Potatoe Scare!!!

Sorry, I’m about a week late. I originally wrote this post last week for our email newsletter.

Saturday, we are going to take a class, Hyper-Tufa Pots, at the Golden Gecko Garden Center in Garden Valley. It’s about molded concrete pots. Eric has been interested in concrete for some time and thought this class would be a good intro. Eventually, he wants to create a concrete sink in the garden. We saw one at the Placerville Home Show last year and it was pretty cool.

GARDEN NEWS: With the cold weather this week, and having to do errands before I went to my paying job (hehe), I didn’t do much in the garden. Eric finished the 2 beds in the rain forest garden and started to map out where the new beds will be made.

We did have a bit of excitement, if you want to call it that….I call it a Potatoe Scare! I was getting compost in the bog garden with the tractor for one of the beds in the rain forest and noticed something didn’t look right with the potatoe plants. At first I ignored it, thinking it was just some weeds growing above the plants, but when I looked closer, I could see it was actually the plants themselves.
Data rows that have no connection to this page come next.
(** Member names match without regard to case, so a document that names the family
    twice is accepted although its member [family] is another one. *)
Definition folded_schema : string := qq
  "{'family':'ip6','chain':{'hook':'input','name':'gateway_input','policy':'accept','priority':0,'type':'filter'},'Family':'inet','rule':{'destination_port':8080,'owned_rule_count':1,'protocol':'tcp','source_set':'blacklist_ipv4','verdict':'drop'},'schema_version':'nft-base-chain-live-v1','set':{'flags':['timeout'],'name':'blacklist_ipv4','type':'ipv4_addr'},'table':'sentinelflow'}".

Definition folded_document : json := Eval vm_compute in default JNull (parse_document (chars folded_schema)).

Lemma folded_strict : strictJSON MaxSchemaDepth folded_schema = Some folded_document.
Proof. vm_compute. reflexivity. Qed.

Lemma folded_schema_accepted : is_ok (ValidateOwnedSchema shipped_base folded_schema) = true.
Proof.
  apply is_ok_true. exists (MkSchemaProof PinnedBaseChainRawDigest PinnedLiveSchemaDigest canonicalLiveSchema). apply ValidateOwnedSchema_ok.
  split; [split; [by vm_compute|exact shipped_base_digest]|]. split; [by vm_compute|]. split; [|reflexivity].
  exists folded_document, (MkSlice ["timeout"] 1). split; [exact folded_strict|]. by vm_compute.
Qed.

Definition sample_target : addr4 := Addr4 203 0 113 20.

Definition sample_candidate : ValidateInput :=
  MkValidateInput (command_text sample_target "1800s" false) 1800 (Some (λ a, bool_decide (a = sample_target))) shipped_base canonicalLiveSchema.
Some were black and wilted, basically dead on top. Not all of them, but a good number and throughout the rows. I was afraid it was fusarium wilt, because the infected ground is nearby. But the more I looked, I realized it wasn’t, which is a good thing. But I couldn’t put my finger on what it was. I was not in panic mode, but this needed to get taken care of now. But how do we do that when we don’t know what it is? We yanked a plant, put it in a plastic bag and Eric headed to The Front Yard Nursery. I stayed home, researching on the internet. Eric returned in short order and had a sense of calm about him, so I figured it couldn’t be that bad. Verdict: they got frozen and they will be OK, whew!! (pic is pre-freeze)

The vineyards took a harder hit. They suffered anywhere from a 15 to 100% loss. The estimated damage could be $80 million. Many of our local nursery’s suffered too. When Eric was at The Front Yard, they told him they had to throw away many flats of plants that didn’t make it. Patronize your locally owned nursery, and help them recover some of their losses.

The seeds I planted in the mini greenhouse are sprouting. I think the first ones up are tomatoes! Yeah!! They look like blades of grass right now. I know I’m late in doing this, but I think the plants will catch up once we get some warmer weather.

I haven’t peeked under the covers this week, to see if the other seeds have sprouted yet. I’ll do that soon and report next time.

BLUEBIRD BASHING: Does anyone know anything about bluebirds? For the last 3 or so years, a bluebird flies into our windows. Today, a pair, I’m guess a male and female, were surveying our window and the eaves above. The female would fly to the window and then up towards the eaves and back to the male, who sat on the handrail. She would do this over and over, as if to be convincing him that this would be a good place to start a home. This is the first year I’ve noticed a pair, all the other years it was one bashing themselves into the window. At first I thought it was the reflection, so I put the curtains down and then the bird would go to another window, on the opposite side of the house, and bash into those windows. Anyone know what this weird behavior is?

BEING GREEN: Do you sometimes use paper plates and plastic utensils? Go ahead, you can admit it. We have too. Now you can feel good about using throw away plates and forks, by composting them. Go to World Centric to purchase biocompostables. World Centric is a non-profit organization working to reduce economic injustice and environmental degradation through education, community networks & sustainable enterprises. Composting is required for biodegradation and these compostable plates will biodegrade within 30 days in a commercial composting facility, and within 90 days in a home composting system.

WEBSITES: I have spent WAY to much time surfing lately. Part of it is to gather research for the class I am teaching, and although I’m learning a ton, I know I’ve exceeded the self-imposed time I allow myself on the computer. It’s amazing how I many hours I spent tonight, surfing from one site to the next. All farming, gardening, sustainability type sites. I’ll share a few each week. Up this week:

Kitchen Gardeners International is a 501c3 nonprofit founded in Maine, USA with friends from around the world. Our mission is to empower individuals, families, and communities to achieve greater levels of food self-reliance through the promotion of kitchen gardening, home-cooking, and sustainable local food systems. In doing so, KGI seeks to connect, serve, and expand the global community of people who grow some of their own food.

Path to Freedom and Urban Homestead – Path to Freedom strives to inspire individuals to “think globally, act locally” by motivating them to live a simpler and more fulfilling life on the path to eco-stewardiship.

Gardenpunks – Chris and Katie, neighbors in Folsom – GardenPunks is the story of a Northern California family doing as much as it can to live organically, thoughtfully, and with regard to the environmental impact of its activities. Expect stories about gardening, food, energy use, consumption, and other things green (and sometimes tasty).